— EXERCISE AIM —
Exactly the lines from the one containing "(if negb (isConfigured authState)" to the last line of the records, inclusive, are to be transcribed; include no others.
:: MATERIAL PROVIDED ::
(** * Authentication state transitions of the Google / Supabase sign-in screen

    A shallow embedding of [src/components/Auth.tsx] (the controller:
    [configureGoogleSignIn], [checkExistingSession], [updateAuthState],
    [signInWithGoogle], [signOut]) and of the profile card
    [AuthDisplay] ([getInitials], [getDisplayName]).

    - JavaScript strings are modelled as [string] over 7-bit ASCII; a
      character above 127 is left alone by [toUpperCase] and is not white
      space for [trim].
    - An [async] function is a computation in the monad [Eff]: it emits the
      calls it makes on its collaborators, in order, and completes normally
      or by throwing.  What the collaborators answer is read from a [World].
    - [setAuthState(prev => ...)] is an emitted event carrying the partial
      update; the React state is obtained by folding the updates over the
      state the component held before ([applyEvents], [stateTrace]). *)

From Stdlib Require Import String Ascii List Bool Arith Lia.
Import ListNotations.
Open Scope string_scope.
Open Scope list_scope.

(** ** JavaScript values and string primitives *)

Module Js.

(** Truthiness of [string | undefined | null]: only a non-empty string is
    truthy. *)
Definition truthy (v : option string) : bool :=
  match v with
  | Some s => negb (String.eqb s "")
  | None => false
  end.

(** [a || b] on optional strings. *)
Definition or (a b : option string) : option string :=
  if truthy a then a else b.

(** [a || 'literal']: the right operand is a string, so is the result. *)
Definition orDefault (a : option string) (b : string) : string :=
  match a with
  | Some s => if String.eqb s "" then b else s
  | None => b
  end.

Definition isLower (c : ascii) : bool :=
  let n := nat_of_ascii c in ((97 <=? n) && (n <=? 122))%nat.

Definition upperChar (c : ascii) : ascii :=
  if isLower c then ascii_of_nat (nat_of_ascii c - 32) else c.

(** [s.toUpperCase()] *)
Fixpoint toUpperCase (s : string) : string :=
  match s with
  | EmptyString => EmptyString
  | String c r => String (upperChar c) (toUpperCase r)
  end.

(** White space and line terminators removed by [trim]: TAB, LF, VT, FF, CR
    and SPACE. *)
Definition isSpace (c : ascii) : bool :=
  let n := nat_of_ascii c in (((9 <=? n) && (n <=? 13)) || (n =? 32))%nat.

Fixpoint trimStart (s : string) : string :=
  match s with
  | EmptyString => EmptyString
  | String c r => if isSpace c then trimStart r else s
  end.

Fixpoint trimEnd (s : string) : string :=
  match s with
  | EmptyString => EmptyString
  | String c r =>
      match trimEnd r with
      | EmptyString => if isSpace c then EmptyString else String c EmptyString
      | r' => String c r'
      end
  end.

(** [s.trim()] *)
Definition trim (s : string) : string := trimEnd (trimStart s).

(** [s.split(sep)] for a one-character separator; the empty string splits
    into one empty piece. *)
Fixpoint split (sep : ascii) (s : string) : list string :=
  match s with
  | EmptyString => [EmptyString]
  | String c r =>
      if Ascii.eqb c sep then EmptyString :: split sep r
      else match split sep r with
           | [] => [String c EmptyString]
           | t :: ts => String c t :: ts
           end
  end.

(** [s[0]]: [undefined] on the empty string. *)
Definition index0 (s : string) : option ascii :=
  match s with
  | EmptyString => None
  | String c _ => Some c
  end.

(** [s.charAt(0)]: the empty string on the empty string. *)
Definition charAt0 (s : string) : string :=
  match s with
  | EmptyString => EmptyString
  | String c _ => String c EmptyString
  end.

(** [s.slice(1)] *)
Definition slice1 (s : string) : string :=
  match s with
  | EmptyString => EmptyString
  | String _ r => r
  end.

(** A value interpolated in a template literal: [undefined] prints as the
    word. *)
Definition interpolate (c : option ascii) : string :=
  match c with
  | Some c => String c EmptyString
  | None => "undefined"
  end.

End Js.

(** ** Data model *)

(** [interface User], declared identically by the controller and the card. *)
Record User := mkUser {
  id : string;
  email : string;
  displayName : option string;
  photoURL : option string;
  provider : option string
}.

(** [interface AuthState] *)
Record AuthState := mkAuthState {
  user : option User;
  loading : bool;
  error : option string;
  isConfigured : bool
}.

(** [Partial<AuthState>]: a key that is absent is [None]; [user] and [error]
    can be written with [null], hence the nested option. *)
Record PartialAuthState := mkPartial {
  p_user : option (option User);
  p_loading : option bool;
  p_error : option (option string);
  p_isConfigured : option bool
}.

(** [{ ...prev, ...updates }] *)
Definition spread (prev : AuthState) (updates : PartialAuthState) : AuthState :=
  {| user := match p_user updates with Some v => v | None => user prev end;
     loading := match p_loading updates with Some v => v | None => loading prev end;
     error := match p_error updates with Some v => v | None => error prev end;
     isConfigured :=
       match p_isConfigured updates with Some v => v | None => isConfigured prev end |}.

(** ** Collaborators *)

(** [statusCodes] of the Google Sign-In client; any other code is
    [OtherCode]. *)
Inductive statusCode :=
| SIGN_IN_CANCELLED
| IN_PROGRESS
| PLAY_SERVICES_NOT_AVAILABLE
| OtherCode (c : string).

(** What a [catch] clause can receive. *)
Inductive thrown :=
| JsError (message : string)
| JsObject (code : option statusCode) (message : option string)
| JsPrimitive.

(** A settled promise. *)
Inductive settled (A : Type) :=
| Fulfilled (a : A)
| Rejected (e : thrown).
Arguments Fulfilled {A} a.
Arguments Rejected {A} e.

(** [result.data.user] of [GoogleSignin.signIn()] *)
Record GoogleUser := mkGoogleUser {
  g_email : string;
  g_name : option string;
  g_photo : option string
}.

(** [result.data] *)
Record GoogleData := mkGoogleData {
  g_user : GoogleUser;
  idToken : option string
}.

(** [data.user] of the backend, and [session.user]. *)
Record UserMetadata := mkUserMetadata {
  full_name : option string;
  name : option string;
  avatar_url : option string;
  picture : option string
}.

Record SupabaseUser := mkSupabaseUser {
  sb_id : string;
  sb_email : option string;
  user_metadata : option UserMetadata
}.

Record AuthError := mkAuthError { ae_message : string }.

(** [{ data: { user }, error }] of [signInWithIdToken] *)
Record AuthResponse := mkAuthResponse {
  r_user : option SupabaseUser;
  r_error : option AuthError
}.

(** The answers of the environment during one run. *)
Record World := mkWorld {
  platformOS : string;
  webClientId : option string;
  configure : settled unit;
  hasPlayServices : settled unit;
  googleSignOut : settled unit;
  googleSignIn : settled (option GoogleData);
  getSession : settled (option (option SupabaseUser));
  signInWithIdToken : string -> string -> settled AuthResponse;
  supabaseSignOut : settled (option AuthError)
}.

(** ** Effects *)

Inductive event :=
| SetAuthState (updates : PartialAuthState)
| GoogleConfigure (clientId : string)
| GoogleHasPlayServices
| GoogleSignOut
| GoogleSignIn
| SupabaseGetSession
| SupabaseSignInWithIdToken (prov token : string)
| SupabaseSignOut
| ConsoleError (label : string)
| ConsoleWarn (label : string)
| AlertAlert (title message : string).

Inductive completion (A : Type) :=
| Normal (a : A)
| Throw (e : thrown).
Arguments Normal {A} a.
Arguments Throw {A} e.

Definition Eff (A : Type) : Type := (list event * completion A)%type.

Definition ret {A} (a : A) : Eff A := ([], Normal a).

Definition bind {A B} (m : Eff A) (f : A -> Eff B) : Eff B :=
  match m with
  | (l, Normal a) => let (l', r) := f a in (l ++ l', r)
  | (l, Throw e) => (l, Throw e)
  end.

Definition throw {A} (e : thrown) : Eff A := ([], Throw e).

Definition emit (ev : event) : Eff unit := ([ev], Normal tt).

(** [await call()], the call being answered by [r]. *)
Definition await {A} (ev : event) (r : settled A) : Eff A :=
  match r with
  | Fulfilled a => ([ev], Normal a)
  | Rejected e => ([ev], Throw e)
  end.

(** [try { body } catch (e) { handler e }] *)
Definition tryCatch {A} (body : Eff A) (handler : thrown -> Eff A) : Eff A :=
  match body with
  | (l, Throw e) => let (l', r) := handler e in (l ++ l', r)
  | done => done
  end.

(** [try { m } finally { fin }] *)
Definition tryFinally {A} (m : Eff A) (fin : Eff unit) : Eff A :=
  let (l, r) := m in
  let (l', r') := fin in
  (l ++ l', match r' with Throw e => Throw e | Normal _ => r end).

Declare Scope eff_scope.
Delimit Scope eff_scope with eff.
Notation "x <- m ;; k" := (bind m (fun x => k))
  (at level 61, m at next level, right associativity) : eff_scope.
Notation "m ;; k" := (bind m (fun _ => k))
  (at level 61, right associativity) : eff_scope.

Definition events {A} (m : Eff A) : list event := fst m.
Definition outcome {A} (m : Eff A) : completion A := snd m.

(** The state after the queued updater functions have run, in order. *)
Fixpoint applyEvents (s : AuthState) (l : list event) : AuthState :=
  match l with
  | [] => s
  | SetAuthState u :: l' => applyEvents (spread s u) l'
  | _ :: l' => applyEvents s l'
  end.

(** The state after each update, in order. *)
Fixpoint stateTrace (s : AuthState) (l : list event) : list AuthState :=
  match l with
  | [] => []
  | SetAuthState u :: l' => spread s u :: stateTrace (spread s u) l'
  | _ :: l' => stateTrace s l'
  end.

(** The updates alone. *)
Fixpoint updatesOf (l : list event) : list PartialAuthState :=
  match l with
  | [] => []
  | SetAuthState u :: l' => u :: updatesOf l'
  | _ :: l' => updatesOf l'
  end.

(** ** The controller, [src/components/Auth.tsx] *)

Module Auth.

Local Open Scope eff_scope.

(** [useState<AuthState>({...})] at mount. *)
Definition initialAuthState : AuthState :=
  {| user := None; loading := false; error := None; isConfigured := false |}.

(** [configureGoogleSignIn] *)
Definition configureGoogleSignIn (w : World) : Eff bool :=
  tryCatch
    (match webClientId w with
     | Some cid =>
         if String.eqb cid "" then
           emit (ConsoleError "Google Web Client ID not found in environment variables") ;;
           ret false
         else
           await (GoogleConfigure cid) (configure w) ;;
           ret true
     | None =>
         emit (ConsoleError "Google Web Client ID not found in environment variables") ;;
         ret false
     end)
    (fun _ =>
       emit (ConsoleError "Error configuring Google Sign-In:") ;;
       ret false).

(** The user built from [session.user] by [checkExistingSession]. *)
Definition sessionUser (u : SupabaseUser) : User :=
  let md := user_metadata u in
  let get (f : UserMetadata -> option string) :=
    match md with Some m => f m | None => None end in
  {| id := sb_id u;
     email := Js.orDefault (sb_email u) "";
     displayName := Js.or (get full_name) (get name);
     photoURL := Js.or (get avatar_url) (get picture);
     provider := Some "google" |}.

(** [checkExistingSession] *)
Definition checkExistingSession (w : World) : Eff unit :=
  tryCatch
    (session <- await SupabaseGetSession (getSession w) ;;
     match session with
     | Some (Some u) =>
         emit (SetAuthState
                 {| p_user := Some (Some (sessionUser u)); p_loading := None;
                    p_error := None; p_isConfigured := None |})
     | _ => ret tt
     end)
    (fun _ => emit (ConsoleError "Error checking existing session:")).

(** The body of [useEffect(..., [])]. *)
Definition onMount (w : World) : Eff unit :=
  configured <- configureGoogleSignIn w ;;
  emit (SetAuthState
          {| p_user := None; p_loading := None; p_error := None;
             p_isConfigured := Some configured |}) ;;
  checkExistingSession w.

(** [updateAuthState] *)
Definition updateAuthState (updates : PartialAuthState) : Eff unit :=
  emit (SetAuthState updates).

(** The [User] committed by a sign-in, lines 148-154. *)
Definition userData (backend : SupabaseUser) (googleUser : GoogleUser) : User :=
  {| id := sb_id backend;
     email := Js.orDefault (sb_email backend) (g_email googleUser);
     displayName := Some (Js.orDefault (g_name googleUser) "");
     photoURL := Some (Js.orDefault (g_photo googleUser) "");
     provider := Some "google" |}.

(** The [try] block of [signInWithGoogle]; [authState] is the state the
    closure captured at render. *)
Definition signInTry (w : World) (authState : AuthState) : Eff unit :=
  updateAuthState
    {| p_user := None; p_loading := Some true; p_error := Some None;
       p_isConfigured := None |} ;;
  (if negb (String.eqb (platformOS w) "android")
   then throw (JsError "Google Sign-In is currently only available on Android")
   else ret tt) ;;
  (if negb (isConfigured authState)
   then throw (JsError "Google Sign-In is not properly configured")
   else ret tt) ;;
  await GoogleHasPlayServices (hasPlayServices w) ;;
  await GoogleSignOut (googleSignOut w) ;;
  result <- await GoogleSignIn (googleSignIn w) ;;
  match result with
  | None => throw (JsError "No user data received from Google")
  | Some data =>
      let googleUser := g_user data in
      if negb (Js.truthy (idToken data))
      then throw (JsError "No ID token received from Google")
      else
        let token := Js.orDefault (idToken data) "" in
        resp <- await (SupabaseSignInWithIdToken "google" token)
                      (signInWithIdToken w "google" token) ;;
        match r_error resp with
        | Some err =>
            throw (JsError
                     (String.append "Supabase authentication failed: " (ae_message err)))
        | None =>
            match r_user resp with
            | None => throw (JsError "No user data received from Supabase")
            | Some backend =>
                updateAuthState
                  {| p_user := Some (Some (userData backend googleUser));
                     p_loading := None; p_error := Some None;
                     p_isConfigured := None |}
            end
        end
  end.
:::
— TASK RESULT —
  (if negb (isConfigured authState)
   then throw (JsError "Google Sign-In is not properly configured")
   else ret tt) ;;
  await GoogleHasPlayServices (hasPlayServices w) ;;
  await GoogleSignOut (googleSignOut w) ;;
  result <- await GoogleSignIn (googleSignIn w) ;;
  match result with
  | None => throw (JsError "No user data received from Google")
  | Some data =>
      let googleUser := g_user data in
      if negb (Js.truthy (idToken data))
      then throw (JsError "No ID token received from Google")
      else
        let token := Js.orDefault (idToken data) "" in
        resp <- await (SupabaseSignInWithIdToken "google" token)
                      (signInWithIdToken w "google" token) ;;
        match r_error resp with
        | Some err =>
            throw (JsError
                     (String.append "Supabase authentication failed: " (ae_message err)))
        | None =>
            match r_user resp with
            | None => throw (JsError "No user data received from Supabase")
            | Some backend =>
                updateAuthState
                  {| p_user := Some (Some (userData backend googleUser));
                     p_loading := None; p_error := Some None;
                     p_isConfigured := None |}
            end
        end
  end.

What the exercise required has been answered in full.